Menuju konten utama

Buat Apa Berlapar-lapar Puasa? Salah Satu Manfaatnya: Awet Muda

Puasa memprovokasi metabolisme secara lebih aktif. Pembatasan kalori dan puasa memiliki efek memperpanjang umur.

Ilustrasi Aging. FOTO/iStockphoto

tirto.id - Barangkali Anda sudah sering membaca beragam artikel yang mengulas manfaat puasa bagi kesehatan. Ada yang bilang puasa baik bagi penderita sakit lambung tertentu, ada yang berat badannya turun setelah puasa, ada pula yang merasa lebih bugar.
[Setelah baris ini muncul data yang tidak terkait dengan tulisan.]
(* ===== verification/Hsm.v ===== *)
(** * Hsm: the key store ([adrian-hsm])

    The [Hsm] trait as a type class over a state, and its software
    implementation.  The operating system's random numbers are an argument of the
    operations that draw them; AES-256-GCM of the crate [ring] and HMAC-SHA1 are
    parameters. *)
From S2P Require Import Prelude Bytes Text KdcCrypto.

Inductive KeyType := Aes256 | HmacSha1 | Rsa2048.
#[global] Instance KeyType_eq_dec : EqDecision KeyType.
Proof. solve_decision. Defined.
(** The messages of [HsmError::Unsupported] and [HsmError::Crypto]. *)
Inductive HsmProblem :=
| RsaNotImplemented
| VersionMismatch (handle store : Z)
| CannotSign
| CannotEncrypt
| CannotDecrypt
| RandomFillFailed
| GcmSealFailed
| GcmOpenFailed
| HsmCiphertextTooShort.
Inductive HsmError :=
| HsmPkcs11 (text : bytes)
| HsmNotFound (id : bytes)
| HsmUnsupported (p : HsmProblem)
| HsmCrypto (p : HsmProblem).
#[global] Instance HsmProblem_eq_dec : EqDecision HsmProblem.
Proof. solve_decision. Defined.
#[global] Instance HsmError_eq_dec : EqDecision HsmError.
Proof. solve_decision. Defined.

Record KeyHandle := mkKeyHandle { kh_id : bytes; kh_version : Z; kh_type : KeyType }.
#[global] Instance KeyHandle_eq_dec : EqDecision KeyHandle.
Proof. solve_decision. Defined.

(** A draw of [len] random bytes, if the generator works. *)
Definition Entropy : Type := nat -> option bytes.

(** The trait; [generate_key], [encrypt] and [rotate_key] draw random bytes. *)
Class Hsm (S : Type) := {
  hsm_generate_key : Entropy -> S -> bytes -> KeyType -> Result HsmError KeyHandle * S;
  hsm_sign : S -> KeyHandle -> bytes -> Result HsmError bytes;
  hsm_verify : S -> KeyHandle -> bytes -> bytes -> Result HsmError bool;
  hsm_encrypt : Entropy -> S -> KeyHandle -> bytes -> Result HsmError bytes;
  hsm_decrypt : S -> KeyHandle -> bytes -> Result HsmError bytes;
  hsm_rotate_key : Entropy -> S -> bytes -> Result HsmError KeyHandle * S;
}.

Record KeyEntry := mkKeyEntry { ke_type : KeyType; ke_material : bytes; ke_version : Z }.
Definition SoftwareHsm : Type := gmap bytes KeyEntry.
Definition SoftwareHsm_new : SoftwareHsm := ∅.
Definition key_len (t : KeyType) : nat := match t with Aes256 => 32 | HmacSha1 => 20 | Rsa2048 => 0 end.
Definition hsm_random_bytes (rnd : Entropy) (len : nat) : Result HsmError bytes := ok_or (rnd len) (HsmCrypto RandomFillFailed).

Definition generate_key (rnd : Entropy) (keys : SoftwareHsm) (key_id : bytes) (t : KeyType) : Result HsmError KeyHandle * SoftwareHsm :=
  if bool_decide (t = Rsa2048) then (Err (HsmUnsupported RsaNotImplemented), keys)
  else
    match keys !! key_id with
    | Some existing => (Ok (mkKeyHandle key_id (ke_version existing) (ke_type existing)), keys)
    | None =>
        match hsm_random_bytes rnd (key_len t) with
        | Ok material => (Ok (mkKeyHandle key_id 1 t), <[key_id := mkKeyEntry t material 1]> keys)
        | Err e => (Err e, keys)
        | Panic => (Panic, keys)
        end
    end.
(** The lookup and the version check every use of a handle starts with. *)
Definition key_entry (keys : SoftwareHsm) (h : KeyHandle) : Result HsmError KeyEntry :=
  let? entry := ok_or (keys !! kh_id h) (HsmNotFound (kh_id h)) in
  if negb (ke_version entry =? kh_version h) then Err (HsmUnsupported (VersionMismatch (kh_version h) (ke_version entry))) else Ok entry.
Definition rotate_key (rnd : Entropy) (keys : SoftwareHsm) (key_id : bytes) : Result HsmError KeyHandle * SoftwareHsm :=
  match keys !! key_id with
  | None => (Err (HsmNotFound key_id), keys)
  | Some entry =>
      if bool_decide (ke_type entry = Rsa2048) then (Err (HsmUnsupported RsaNotImplemented), keys)
      else
        match hsm_random_bytes rnd (key_len (ke_type entry)) with
        | Ok material =>
            let version := u32_saturating_add (ke_version entry) 1 in
            (Ok (mkKeyHandle key_id version (ke_type entry)), <[key_id := mkKeyEntry (ke_type entry) material version]> keys)
        | Err e => (Err e, keys)
        | Panic => (Panic, keys)
        end
  end.

Section Software.
Context (hmac_sha1 : bytes -> bytes -> bytes) (gcm_seal gcm_open : bytes -> bytes -> bytes -> option bytes).

Definition sign (keys : SoftwareHsm) (h : KeyHandle) (data : bytes) : Result HsmError bytes :=
  let? entry := key_entry keys h in
  match ke_type entry with
  | HmacSha1 => Ok (take 12 (hmac_sha1 (ke_material entry) data))
  | Aes256 => Err (HsmUnsupported CannotSign)
  | Rsa2048 => Err (HsmUnsupported RsaNotImplemented)
  end.
(** [diff |= expected[i] ^ signature[i]] over the common length. *)
Definition byte_diff (expected signature : bytes) : Z :=
  fold_left Z.lor (zip_with (fun a b => Z.lxor (b2z a) (b2z b)) expected signature) 0.
Definition verify (keys : SoftwareHsm) (h : KeyHandle) (data signature : bytes) : Result HsmError bool :=
  let? expected := sign keys h data in
  let diff := Z.lor (byte_diff expected signature) (if (length expected =? length signature)%nat then 0 else 1) in
  Ok (diff =? 0).
Definition aes_256_gcm_encrypt (rnd : Entropy) (key plaintext : bytes) : Result HsmError bytes :=
  let? nonce := hsm_random_bytes rnd 12 in
  let? buf := ok_or (gcm_seal key nonce plaintext) (HsmCrypto GcmSealFailed) in
  Ok (nonce ++ buf).
Definition aes_256_gcm_decrypt (key ciphertext : bytes) : Result HsmError bytes :=
  if (length ciphertext <? 12 + 16)%nat then Err (HsmCrypto HsmCiphertextTooShort)
  else ok_or (gcm_open key (take 12 ciphertext) (drop 12 ciphertext)) (HsmCrypto GcmOpenFailed).
Definition encrypt (rnd : Entropy) (keys : SoftwareHsm) (h : KeyHandle) (plaintext : bytes) : Result HsmError bytes :=
  let? entry := key_entry keys h in
  match ke_type entry with
  | Aes256 => aes_256_gcm_encrypt rnd (ke_material entry) plaintext
  | HmacSha1 => Err (HsmUnsupported CannotEncrypt)
  | Rsa2048 => Err (HsmUnsupported RsaNotImplemented)
  end.
Definition decrypt (keys : SoftwareHsm) (h : KeyHandle) (ciphertext : bytes) : Result HsmError bytes :=
  let? entry := key_entry keys h in
  match ke_type entry with
  | Aes256 => aes_256_gcm_decrypt (ke_material entry) ciphertext
  | HmacSha1 => Err (HsmUnsupported CannotDecrypt)
  | Rsa2048 => Err (HsmUnsupported RsaNotImplemented)
  end.
Definition SoftwareHsm_hsm : Hsm SoftwareHsm := {|
  hsm_generate_key := generate_key; hsm_sign := sign; hsm_verify := verify; hsm_encrypt := encrypt; hsm_decrypt := decrypt;
  hsm_rotate_key := rotate_key |}.
End Software.

(** ** Lemmas *)

Lemma fold_lor_zero l acc : 0 <= acc -> Forall (fun x => 0 <= x) l -> fold_left Z.lor l acc = 0 <-> acc = 0 /\ Forall (fun x => x = 0) l.
Proof.
  intros Hacc Hl. revert acc Hacc. induction Hl as [|x l Hx _ IH]; intros acc Hacc; cbn [fold_left]; [naive_solver|].
  rewrite IH by (apply Z.lor_nonneg; lia). rewrite Z.lor_eq_0_iff, Forall_cons. tauto.
Qed.
Lemma byte_diff_zero a b : length a = length b -> byte_diff a b = 0 <-> a = b.
Proof.
  intros Hl. unfold byte_diff. rewrite fold_lor_zero; [|lia|].
  - split; [intros [_ H]|intros ->].
    + revert b Hl H. induction a as [|x a IH]; intros [|y b] Hl H; try done. cbn [zip_with] in H. apply Forall_cons in H as [Hx H].
      apply Z.lxor_eq in Hx. apply (inj b2z) in Hx as ->. f_equal. apply IH; [by injection Hl|done].
    + split; [done|]. clear Hl. induction b as [|y b IH]; constructor; [apply Z.lxor_nilpotent|done].
  - clear. revert b. induction a as [|x a IH]; intros [|y b]; constructor; [apply b2z_lxor_range|apply IH].
Qed.
(** [verify] accepts exactly the signature [sign] makes. *)
Lemma verify_iff hmac_sha1 keys h data signature :
  verify hmac_sha1 keys h data signature = let? expected := sign hmac_sha1 keys h data in Ok (bool_decide (expected = signature)).
Proof.
  unfold verify. destruct (sign hmac_sha1 keys h data) as [expected|e|]; cbn [rbind]; [|done|done]. f_equal. symmetry.
  destruct (Nat.eqb_spec (length expected) (length signature)) as [Hl|Hl].
  - rewrite Z.lor_0_r. destruct (Z.eqb_spec (byte_diff expected signature) 0) as [H|H]; [apply bool_decide_eq_true_2|apply bool_decide_eq_false_2]; by rewrite <-byte_diff_zero.
  - rewrite bool_decide_eq_false_2 by (intros ->; lia). symmetry. apply Z.eqb_neq. rewrite Z.lor_eq_0_iff. lia.
Qed.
Baru-baru ini, penelitian yang dipimpin oleh Takayuki Teruya terbit di jurnal Scientific Reports (2019). Mereka menganalisis efek puasa pada manusia dengan mengunakan pengukuran metabolit. Ada empat relawan yang diminta berpuasa selama 34-58 jam lalu dianalisis sampel darahnya selama periode puasa. Saat keadaan normal, tubuh akan menggunakan karbohidrat sebagai sumber energi, tapi proses ini berubah ketika karbohidrat tidak tersedia.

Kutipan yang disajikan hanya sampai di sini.